#### WHAT TO PRODUCE
The output should be every line below that includes the word "FakeCluster".

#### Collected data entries

+++

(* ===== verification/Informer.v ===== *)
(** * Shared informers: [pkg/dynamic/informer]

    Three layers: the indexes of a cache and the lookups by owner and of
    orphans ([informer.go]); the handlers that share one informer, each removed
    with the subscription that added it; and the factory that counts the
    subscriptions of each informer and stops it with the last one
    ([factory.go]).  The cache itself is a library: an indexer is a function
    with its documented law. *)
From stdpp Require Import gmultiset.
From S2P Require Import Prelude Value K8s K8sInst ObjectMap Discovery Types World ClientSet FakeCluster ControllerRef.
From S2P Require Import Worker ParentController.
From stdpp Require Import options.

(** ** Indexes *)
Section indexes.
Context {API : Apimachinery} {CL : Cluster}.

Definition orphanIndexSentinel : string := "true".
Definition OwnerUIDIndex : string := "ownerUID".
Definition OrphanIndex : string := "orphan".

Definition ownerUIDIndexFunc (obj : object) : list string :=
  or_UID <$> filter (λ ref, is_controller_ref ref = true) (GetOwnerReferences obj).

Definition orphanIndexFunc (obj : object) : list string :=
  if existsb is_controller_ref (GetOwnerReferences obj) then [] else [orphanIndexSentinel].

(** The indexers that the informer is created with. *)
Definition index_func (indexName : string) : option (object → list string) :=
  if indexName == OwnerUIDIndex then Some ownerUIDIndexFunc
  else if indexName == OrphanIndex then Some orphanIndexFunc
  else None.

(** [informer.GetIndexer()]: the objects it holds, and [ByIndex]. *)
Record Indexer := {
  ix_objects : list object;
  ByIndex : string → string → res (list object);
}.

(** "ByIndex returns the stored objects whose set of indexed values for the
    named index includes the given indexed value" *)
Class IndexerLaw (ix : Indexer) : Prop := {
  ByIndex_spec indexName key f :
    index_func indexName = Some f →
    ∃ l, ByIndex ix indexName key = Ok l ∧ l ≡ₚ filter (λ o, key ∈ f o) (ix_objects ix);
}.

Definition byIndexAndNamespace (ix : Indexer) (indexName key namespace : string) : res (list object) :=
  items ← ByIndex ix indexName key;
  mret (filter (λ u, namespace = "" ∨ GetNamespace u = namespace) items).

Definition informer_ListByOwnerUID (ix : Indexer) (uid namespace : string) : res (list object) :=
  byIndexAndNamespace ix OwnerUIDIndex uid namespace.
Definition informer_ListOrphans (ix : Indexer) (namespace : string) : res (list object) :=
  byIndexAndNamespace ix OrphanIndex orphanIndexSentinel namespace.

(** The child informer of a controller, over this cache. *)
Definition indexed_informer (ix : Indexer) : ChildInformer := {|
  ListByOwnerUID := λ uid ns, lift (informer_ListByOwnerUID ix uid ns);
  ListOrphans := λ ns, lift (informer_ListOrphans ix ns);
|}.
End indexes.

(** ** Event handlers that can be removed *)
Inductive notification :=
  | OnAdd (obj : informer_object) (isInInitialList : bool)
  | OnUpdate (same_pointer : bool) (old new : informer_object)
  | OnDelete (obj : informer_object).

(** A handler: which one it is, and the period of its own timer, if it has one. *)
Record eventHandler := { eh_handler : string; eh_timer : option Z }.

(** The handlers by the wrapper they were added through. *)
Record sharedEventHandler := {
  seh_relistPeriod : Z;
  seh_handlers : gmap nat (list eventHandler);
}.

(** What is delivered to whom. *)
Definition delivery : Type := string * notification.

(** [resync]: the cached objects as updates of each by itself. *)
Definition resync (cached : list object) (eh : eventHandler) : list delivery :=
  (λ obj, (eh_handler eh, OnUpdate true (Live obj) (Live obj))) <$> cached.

+++

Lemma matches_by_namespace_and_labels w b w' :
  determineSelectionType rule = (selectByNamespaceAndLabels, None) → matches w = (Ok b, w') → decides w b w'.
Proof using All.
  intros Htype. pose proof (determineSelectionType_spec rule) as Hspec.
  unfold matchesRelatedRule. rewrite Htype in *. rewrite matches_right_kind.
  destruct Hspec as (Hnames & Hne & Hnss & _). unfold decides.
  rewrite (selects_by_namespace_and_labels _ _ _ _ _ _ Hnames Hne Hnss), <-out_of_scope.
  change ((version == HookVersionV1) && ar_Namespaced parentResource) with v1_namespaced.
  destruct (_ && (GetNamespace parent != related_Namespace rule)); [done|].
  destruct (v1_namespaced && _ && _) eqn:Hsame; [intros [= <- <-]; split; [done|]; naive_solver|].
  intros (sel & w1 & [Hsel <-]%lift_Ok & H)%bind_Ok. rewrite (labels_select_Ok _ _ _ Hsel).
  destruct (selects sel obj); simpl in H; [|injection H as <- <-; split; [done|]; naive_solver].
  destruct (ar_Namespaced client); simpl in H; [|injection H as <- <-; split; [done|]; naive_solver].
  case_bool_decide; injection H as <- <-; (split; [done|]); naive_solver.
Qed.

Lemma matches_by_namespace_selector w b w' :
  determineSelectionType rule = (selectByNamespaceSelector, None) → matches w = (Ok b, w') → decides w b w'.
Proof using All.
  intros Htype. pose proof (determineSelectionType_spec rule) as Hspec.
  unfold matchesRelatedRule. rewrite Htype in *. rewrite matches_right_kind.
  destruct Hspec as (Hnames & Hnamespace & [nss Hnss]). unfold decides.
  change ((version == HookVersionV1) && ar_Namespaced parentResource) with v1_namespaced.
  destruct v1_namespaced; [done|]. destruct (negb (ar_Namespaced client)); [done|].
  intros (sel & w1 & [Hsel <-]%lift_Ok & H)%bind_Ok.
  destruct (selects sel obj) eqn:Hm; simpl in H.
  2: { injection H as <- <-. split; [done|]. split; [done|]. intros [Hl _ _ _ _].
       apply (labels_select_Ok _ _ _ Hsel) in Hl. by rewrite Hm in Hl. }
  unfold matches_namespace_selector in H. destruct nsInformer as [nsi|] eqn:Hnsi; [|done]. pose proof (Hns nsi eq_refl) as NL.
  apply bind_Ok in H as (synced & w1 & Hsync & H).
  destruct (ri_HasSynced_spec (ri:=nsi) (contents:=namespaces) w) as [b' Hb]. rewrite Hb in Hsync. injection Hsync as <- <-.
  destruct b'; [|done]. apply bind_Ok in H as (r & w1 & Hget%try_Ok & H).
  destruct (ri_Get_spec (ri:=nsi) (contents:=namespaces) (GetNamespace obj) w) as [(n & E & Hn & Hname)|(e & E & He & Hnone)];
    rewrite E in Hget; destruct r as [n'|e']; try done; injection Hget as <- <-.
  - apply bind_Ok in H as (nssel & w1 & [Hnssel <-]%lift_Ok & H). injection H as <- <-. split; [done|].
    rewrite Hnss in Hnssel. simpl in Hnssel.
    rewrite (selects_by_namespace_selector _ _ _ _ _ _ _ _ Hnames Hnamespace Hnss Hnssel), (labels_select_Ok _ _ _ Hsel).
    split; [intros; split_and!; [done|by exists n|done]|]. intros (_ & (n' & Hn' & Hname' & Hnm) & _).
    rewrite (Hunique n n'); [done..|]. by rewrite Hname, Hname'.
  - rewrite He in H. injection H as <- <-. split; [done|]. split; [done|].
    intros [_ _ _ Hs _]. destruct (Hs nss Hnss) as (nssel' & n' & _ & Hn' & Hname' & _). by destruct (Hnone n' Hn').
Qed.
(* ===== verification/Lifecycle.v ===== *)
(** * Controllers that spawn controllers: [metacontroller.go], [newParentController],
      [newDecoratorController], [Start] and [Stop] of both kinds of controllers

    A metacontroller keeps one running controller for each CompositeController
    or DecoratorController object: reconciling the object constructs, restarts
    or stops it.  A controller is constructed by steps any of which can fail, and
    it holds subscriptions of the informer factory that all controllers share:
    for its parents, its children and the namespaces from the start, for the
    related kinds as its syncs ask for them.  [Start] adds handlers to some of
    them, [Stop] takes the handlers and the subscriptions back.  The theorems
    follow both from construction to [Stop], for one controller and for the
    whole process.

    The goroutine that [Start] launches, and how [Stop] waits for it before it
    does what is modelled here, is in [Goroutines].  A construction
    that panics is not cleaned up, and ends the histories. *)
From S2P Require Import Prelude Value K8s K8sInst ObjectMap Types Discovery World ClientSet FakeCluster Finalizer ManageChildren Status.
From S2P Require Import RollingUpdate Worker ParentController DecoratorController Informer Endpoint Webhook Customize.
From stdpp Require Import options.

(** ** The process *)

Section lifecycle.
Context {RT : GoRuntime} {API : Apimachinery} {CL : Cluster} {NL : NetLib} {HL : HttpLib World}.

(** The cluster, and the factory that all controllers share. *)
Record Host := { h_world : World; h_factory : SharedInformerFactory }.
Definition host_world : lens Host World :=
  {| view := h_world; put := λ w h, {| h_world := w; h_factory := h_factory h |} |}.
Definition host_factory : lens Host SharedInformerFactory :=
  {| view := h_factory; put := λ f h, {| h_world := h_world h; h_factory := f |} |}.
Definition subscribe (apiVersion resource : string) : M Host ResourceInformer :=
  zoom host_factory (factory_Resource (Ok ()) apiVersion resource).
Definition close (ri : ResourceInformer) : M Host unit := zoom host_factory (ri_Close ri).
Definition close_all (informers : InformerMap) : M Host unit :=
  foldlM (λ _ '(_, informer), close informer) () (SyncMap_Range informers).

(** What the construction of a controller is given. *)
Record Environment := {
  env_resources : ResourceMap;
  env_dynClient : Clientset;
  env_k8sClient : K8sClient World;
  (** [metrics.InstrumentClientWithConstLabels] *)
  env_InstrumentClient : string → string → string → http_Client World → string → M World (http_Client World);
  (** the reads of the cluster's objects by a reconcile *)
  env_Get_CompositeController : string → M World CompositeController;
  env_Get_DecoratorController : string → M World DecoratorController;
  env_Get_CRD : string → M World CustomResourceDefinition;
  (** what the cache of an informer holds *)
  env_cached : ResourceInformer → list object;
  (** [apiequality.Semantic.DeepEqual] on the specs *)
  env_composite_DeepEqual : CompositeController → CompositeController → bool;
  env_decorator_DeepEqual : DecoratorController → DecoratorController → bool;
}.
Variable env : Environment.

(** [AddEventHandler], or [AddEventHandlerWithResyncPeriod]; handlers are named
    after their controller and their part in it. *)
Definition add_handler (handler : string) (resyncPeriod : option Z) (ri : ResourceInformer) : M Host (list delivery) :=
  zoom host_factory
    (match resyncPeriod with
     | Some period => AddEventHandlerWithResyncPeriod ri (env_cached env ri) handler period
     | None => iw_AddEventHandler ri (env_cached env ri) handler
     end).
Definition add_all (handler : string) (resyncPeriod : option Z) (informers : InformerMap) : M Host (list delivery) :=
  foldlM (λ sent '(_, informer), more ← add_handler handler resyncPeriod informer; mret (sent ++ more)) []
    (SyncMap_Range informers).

+++

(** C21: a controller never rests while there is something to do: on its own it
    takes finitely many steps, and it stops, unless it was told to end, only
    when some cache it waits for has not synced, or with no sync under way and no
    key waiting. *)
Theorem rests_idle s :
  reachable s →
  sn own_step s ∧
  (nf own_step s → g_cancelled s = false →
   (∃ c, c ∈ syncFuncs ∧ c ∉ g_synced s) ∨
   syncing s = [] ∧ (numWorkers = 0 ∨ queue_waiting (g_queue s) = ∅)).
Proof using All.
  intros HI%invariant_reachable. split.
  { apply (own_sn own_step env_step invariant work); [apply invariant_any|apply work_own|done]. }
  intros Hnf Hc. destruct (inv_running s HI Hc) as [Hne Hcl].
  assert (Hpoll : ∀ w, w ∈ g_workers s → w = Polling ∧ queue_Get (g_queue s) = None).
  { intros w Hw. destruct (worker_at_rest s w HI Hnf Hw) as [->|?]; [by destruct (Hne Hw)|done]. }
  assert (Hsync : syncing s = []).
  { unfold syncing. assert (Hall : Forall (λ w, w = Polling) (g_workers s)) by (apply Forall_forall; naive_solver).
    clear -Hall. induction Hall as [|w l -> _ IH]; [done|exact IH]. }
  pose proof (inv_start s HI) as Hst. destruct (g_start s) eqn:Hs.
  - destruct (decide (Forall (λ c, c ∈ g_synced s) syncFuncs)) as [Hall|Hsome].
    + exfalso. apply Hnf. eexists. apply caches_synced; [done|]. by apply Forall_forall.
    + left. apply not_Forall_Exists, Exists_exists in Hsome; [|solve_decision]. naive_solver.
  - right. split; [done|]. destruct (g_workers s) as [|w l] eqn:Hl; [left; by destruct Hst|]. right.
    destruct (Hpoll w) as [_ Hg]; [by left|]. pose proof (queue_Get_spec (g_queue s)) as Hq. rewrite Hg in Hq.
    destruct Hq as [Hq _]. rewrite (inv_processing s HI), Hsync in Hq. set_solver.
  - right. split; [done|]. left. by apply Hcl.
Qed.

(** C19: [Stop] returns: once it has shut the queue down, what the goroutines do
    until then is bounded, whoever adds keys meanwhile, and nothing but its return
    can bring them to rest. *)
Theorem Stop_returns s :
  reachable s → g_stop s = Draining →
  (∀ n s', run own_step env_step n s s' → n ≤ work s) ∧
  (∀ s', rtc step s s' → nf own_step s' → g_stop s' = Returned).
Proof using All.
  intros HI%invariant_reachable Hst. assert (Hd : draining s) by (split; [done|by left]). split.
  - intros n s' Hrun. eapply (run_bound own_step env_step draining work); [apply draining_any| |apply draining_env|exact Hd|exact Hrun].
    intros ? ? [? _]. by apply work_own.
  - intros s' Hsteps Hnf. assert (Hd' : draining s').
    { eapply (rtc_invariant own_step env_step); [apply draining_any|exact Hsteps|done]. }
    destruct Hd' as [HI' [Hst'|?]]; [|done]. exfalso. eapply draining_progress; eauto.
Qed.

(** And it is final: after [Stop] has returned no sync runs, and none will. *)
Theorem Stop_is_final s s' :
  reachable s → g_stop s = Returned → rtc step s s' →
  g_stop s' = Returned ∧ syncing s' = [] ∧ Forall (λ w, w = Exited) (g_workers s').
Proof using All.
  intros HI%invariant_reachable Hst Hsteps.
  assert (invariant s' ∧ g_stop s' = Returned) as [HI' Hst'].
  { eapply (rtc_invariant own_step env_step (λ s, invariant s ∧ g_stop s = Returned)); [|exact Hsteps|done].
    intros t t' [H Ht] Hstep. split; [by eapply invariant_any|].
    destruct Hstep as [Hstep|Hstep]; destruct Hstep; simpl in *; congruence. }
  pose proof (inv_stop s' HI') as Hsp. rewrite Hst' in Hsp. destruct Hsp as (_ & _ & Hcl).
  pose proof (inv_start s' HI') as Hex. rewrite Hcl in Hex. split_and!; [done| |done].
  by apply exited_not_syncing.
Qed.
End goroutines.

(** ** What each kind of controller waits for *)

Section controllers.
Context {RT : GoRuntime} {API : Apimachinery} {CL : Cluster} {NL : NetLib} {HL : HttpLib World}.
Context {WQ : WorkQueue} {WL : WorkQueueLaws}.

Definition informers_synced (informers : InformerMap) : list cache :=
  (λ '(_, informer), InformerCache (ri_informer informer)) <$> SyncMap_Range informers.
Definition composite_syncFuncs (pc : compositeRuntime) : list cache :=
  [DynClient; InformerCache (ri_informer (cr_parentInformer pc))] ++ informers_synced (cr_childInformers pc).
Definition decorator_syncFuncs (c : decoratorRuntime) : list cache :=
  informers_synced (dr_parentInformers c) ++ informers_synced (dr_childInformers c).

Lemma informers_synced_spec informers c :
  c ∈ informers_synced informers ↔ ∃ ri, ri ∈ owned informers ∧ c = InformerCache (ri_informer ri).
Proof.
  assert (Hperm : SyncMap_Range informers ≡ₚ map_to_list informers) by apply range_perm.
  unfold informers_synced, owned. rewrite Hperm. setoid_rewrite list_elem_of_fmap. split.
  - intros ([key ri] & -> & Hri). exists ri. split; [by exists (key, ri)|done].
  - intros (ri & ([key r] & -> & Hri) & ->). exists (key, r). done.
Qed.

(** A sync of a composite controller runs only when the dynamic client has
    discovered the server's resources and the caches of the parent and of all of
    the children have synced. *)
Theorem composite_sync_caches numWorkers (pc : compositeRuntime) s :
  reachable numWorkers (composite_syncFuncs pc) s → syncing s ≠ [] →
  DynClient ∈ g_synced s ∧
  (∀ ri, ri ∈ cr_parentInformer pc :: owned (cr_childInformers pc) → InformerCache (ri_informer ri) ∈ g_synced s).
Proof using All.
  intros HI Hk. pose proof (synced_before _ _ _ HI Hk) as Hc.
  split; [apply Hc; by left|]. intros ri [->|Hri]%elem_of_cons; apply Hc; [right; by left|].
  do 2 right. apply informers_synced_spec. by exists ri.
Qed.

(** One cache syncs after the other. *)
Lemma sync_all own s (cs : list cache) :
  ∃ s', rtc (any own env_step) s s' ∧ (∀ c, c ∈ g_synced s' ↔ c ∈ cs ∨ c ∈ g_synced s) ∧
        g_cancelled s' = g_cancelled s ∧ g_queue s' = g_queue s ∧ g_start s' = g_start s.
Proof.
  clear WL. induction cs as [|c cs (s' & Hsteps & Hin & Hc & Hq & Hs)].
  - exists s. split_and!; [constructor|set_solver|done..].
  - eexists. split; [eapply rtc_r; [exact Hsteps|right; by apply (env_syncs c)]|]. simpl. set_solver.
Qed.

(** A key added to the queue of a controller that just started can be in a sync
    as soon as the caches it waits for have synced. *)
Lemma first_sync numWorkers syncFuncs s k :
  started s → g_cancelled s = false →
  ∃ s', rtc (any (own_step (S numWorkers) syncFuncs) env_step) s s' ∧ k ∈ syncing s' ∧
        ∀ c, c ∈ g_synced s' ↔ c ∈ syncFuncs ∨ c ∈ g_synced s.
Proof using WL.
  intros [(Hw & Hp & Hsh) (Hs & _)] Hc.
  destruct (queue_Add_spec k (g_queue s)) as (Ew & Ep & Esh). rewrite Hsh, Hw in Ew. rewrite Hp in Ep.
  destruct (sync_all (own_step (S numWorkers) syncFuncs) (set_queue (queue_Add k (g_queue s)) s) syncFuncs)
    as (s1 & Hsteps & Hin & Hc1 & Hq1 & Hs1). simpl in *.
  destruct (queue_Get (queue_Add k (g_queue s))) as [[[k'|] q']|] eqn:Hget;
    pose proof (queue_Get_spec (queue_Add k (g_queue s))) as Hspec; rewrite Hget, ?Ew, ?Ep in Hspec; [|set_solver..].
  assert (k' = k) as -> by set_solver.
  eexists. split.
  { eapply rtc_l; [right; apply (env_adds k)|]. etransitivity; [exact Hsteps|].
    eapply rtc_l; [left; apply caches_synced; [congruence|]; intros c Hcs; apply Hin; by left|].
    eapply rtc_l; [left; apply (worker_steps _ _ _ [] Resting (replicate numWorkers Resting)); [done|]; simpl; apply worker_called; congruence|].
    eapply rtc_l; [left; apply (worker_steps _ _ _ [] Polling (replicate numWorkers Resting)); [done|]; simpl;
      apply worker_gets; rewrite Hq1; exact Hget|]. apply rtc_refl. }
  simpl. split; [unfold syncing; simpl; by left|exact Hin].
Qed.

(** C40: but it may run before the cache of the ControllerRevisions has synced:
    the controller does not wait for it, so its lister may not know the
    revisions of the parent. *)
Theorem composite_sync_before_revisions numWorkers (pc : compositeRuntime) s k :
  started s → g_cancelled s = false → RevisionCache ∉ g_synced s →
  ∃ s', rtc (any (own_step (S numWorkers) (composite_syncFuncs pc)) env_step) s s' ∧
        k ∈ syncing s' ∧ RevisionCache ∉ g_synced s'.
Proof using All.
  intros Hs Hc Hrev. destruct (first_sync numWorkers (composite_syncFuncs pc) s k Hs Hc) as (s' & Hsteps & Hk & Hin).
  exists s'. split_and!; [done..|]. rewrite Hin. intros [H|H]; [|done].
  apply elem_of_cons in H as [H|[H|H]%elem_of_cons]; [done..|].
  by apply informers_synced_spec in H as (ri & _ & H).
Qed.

+++

#### ANSWER TO THIS EXERCISE
From S2P Require Import Prelude Value K8s K8sInst ObjectMap Discovery Types World ClientSet FakeCluster ControllerRef.
From S2P Require Import Prelude Value K8s K8sInst ObjectMap Types Discovery World ClientSet FakeCluster Finalizer ManageChildren Status.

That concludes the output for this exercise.